Iranian Nobel Laureate: Anti-gov’t protests can go beyond Green Movement

ERBIL, Kurdistan Region – A wave of anti-government protests that have taken place in dozens of Iranian cities for the past four days have the potential to go beyond the Green Movement that shook the pillars of the Islamic Republic for the first time in 2009, the renowned Iranian Nobel Laureate Shirin Ebadi said.

She said that the protest that began in the western city of Mashhad, but soon spread to more than two dozen cities across the country, is "the starting point of a great movement."

"I do not think these protests will end anytime soon," Ebadi, a lawyer and rights activist who has lived in the United Kingdom since 2009, told the Italian newspaper La Republica.

"It seems that we are witnessing a protesting movement that can be wider than the Green Movement of 2009. I will not be surprised if these protests turn into a greater movement," she said with determination, according to the Farsi service of Radio Free Europe.

Mir-Hossein Mousavi, a moderate leader and former prime minister, and Mahdi Karroubi, another candidate in the 2009 election, are still under house arrest where they have been since the 2009 contested elections that sparked widespread protests on the streets of Iranian cities, notably in Tehran.

The authorities ended the protests with a brutal crackdown, killing tens of people and arresting many.

The primary demand in 2009 was free and fair elections with many carrying placards with the slogan "Where is my vote." Some of the demands of the protesters on the streets now are as radical as a call for a regime change and the ouster of Supreme Leader Ali Khamenei.

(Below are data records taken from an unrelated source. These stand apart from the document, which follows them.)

(* ===== verification/HeicPlistProofs.v ===== *)
(** * HEIC property lists: proofs

    What an accepted binary property list expands to: a finite tree within the
    budgets, although its objects may be shared and its references may form any
    graph. *)

From S2P Require Import Prelude Utf8 Heic HeicPlist.

(** ** The expansion of an object graph *)

Section Spec.
Context (bytes : list byte) (t : Trailer).

Definition object_offset (r : Z) : Z := default 0 (offsets t !! Z.to_nat r).
Definition object_kind (r : Z) : Z := Z.shiftr (field 1 bytes (object_offset r)) 4.
Definition object_info (r : Z) : Z := Z.land (field 1 bytes (object_offset r)) 15.
(** The declared length and the payload's position. *)
Definition object_payload (r : Z) : Z * Z :=
  match object_length bytes (object_offset r) (object_info r) (table_offset t) with
  | Ok p => p
  | Err _ => (0, 0)
  end.

Definition is_collection (r : Z) : bool :=
  (object_kind r =? 10) || (object_kind r =? 12) || (object_kind r =? 13).
Definition is_data (r : Z) : bool := (4 <=? object_kind r) && (object_kind r <=? 6).

(** The objects that an object holds, in order. *)
Fixpoint references (n : nat) (start index : Z) : list Z :=
  match n with
  | O => []
  | S n => field (reference_size t) bytes (start + index * reference_size t) :: references n start (index + 1)
  end.
Definition children (r : Z) : list Z :=
  if is_collection r then
    let '(length, start) := object_payload r in
    let count := if object_kind r =? 13 then length * 2 else length in
    references (Z.to_nat count) start 0
  else [].

(** What it costs beside its own value: its text or data, its references. *)
Definition object_cost (r : Z) : Z :=
  if is_collection r then 16 * Z.of_nat (length (children r))
  else if is_data r then (if object_kind r =? 6 then (object_payload r).1 * 3 else (object_payload r).1)
  else 0.

Inductive Tree := Node (r : Z) (kids : list Tree).

Inductive expands : Z → Tree → Prop :=
| expands_node r kids : Forall2 expands (children r) kids → expands r (Node r kids).

Fixpoint tree_size (x : Tree) : Z :=
  let '(Node _ kids) := x in 1 + foldr (λ k n, tree_size k + n) 0 kids.
Fixpoint tree_height (x : Tree) : Z :=
  let '(Node _ kids) := x in 1 + foldr (λ k n, Z.max (tree_height k) n) 0 kids.
Fixpoint tree_memory (x : Tree) : Z :=
  let '(Node r kids) := x in 64 + object_cost r + foldr (λ k n, tree_memory k + n) 0 kids.

Definition total (f : Tree → Z) (xs : list Tree) : Z := foldr (λ k n, f k + n) 0 xs.
Lemma total_app f xs ys : total f (xs ++ ys) = total f xs + total f ys.
Proof using. unfold total. induction xs as [|x xs IH]; cbn; lia. Qed.
Lemma total_reverse f xs : total f (reverse xs) = total f xs.
Proof using.
  induction xs as [|x xs IH]; [done|]. rewrite reverse_cons, total_app, IH. unfold total. cbn. lia.
Qed.
Lemma tree_height_pos x : 1 ≤ tree_height x.
Proof using.
  destruct x as [r kids]. cbn. assert (0 ≤ foldr (λ k n, Z.max (tree_height k) n) 0 kids); [|lia].
  induction kids as [|k kids IH]; cbn [foldr]; lia.
Qed.
End Spec.

(** ** Reading integers *)

Lemma read_be_loop_value s v : 0 ≤ v → (v + 1) * 256 ^ Z.of_nat (length s) ≤ 2 ^ 64 →
  read_be_loop s v = Ok (v * 256 ^ Z.of_nat (length s) + be_value s).
Proof.
  revert v. induction s as [|b s IH]; intros v Hv Hb; cbn [read_be_loop].
  { unfold be_value. cbn. f_equal. lia. }
  rewrite be_value_cons. rewrite length_cons, Nat2Z.inj_succ, Z.pow_succ_r in * by lia.
  pose proof (u8_range b). assert (1 ≤ 256 ^ Z.of_nat (length s)) by (apply (Z.pow_le_mono_r 256 0); lia).
  rewrite Z.mod_small by nia. unfold checked_add. rewrite (proj2 (Z.ltb_lt _ _)) by nia.
  cbn [mbind result_bind ok_or]. rewrite IH by nia. f_equal. lia.
Qed.

Lemma wp_read_be bytes start length (Q : Z → Prop) :
  0 ≤ start → 0 ≤ length ≤ 8 →
  (start + length ≤ blen bytes → 0 ≤ field length bytes start < 256 ^ length → Q (field length bytes start)) →
  wp (read_be bytes start length) Q.
Proof.
  intros Hs Hl HQ. unfold read_be. do 2 wp_step.
  match goal with H : checked_add _ _ _ = Some _ |- _ => apply checked_add_Some in H as [-> _] end.
  do 2 wp_step. match goal with H : get_range _ _ _ = Some _ |- _ => rename H into Hg end.
  rewrite get_range_spec in Hg by lia. destruct (Z.leb_spec (start + length) (blen bytes)); [|done].
  injection Hg as <-. pose proof (blen_range bytes start (start + length)) as Hb. unfold blen in Hb.
  replace (start + length - start) with length in Hb by lia.
  rewrite read_be_loop_value; [|lia|].
  - apply wp_Ok. rewrite Z.mul_0_l, Z.add_0_l. apply HQ; [lia|]. apply field_range; lia.
  - rewrite Hb by (unfold blen in *; lia). change (2 ^ 64) with (256 ^ 8). rewrite Z.mul_1_l.
    apply Z.pow_le_mono_r; lia.
Qed.

Lemma wp_checked_range start length end_ (Q : unit → Prop) :
  (start + length ≤ end_ → Q tt) → wp (checked_range start length end_) Q.
Proof.
  intros HQ. unfold checked_range, checked_add. destruct (_ <? _); [|wp_step].
  apply wp_ensure; [done..|]. rewrite Z.leb_le. auto.
Qed.

Lemma low_bits x k : 0 ≤ k → 0 ≤ Z.land x (2 ^ k - 1) < 2 ^ k.
Proof.
  intros Hk. replace (2 ^ k - 1) with (Z.ones k) by (rewrite Z.ones_equiv; lia).
  rewrite Z.land_ones by done. apply Z.mod_pos_bound. lia.
Qed.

Ebadi said that the gap between the poor and the rich is increasingly widening in Iran, a major factor driving people to protest.

"In Iran, there is a serious financial crisis," Ebadi said, with many Iranians struggling to make a living despite the country’s nuclear deal more than two years ago that secured relief from sanctions mainly imposed by the United States.

"Corruption has spread across the country," Ebadi added, explaining the socio-economic roots of the protests. The nuclear deal did not yield the results promised to ordinary Iranians by the government, she explained.

Some protesters chanted slogans against Iran's military interventions in the Middle East such as the nearly seven-year-old Syrian civil war and in Gaza, Palestine.

Ebadi said that Iranians citizens who are unemployed and suffering under high inflation and expensive food prices do not want to see their money going elsewhere in the Middle East.

Iranian officials have for long defended their presence in places like Syria and Iraq. They argue that while much of the Middle East has been plagued by war and conflict, their military activities beyond their borders have secured peace and security back home.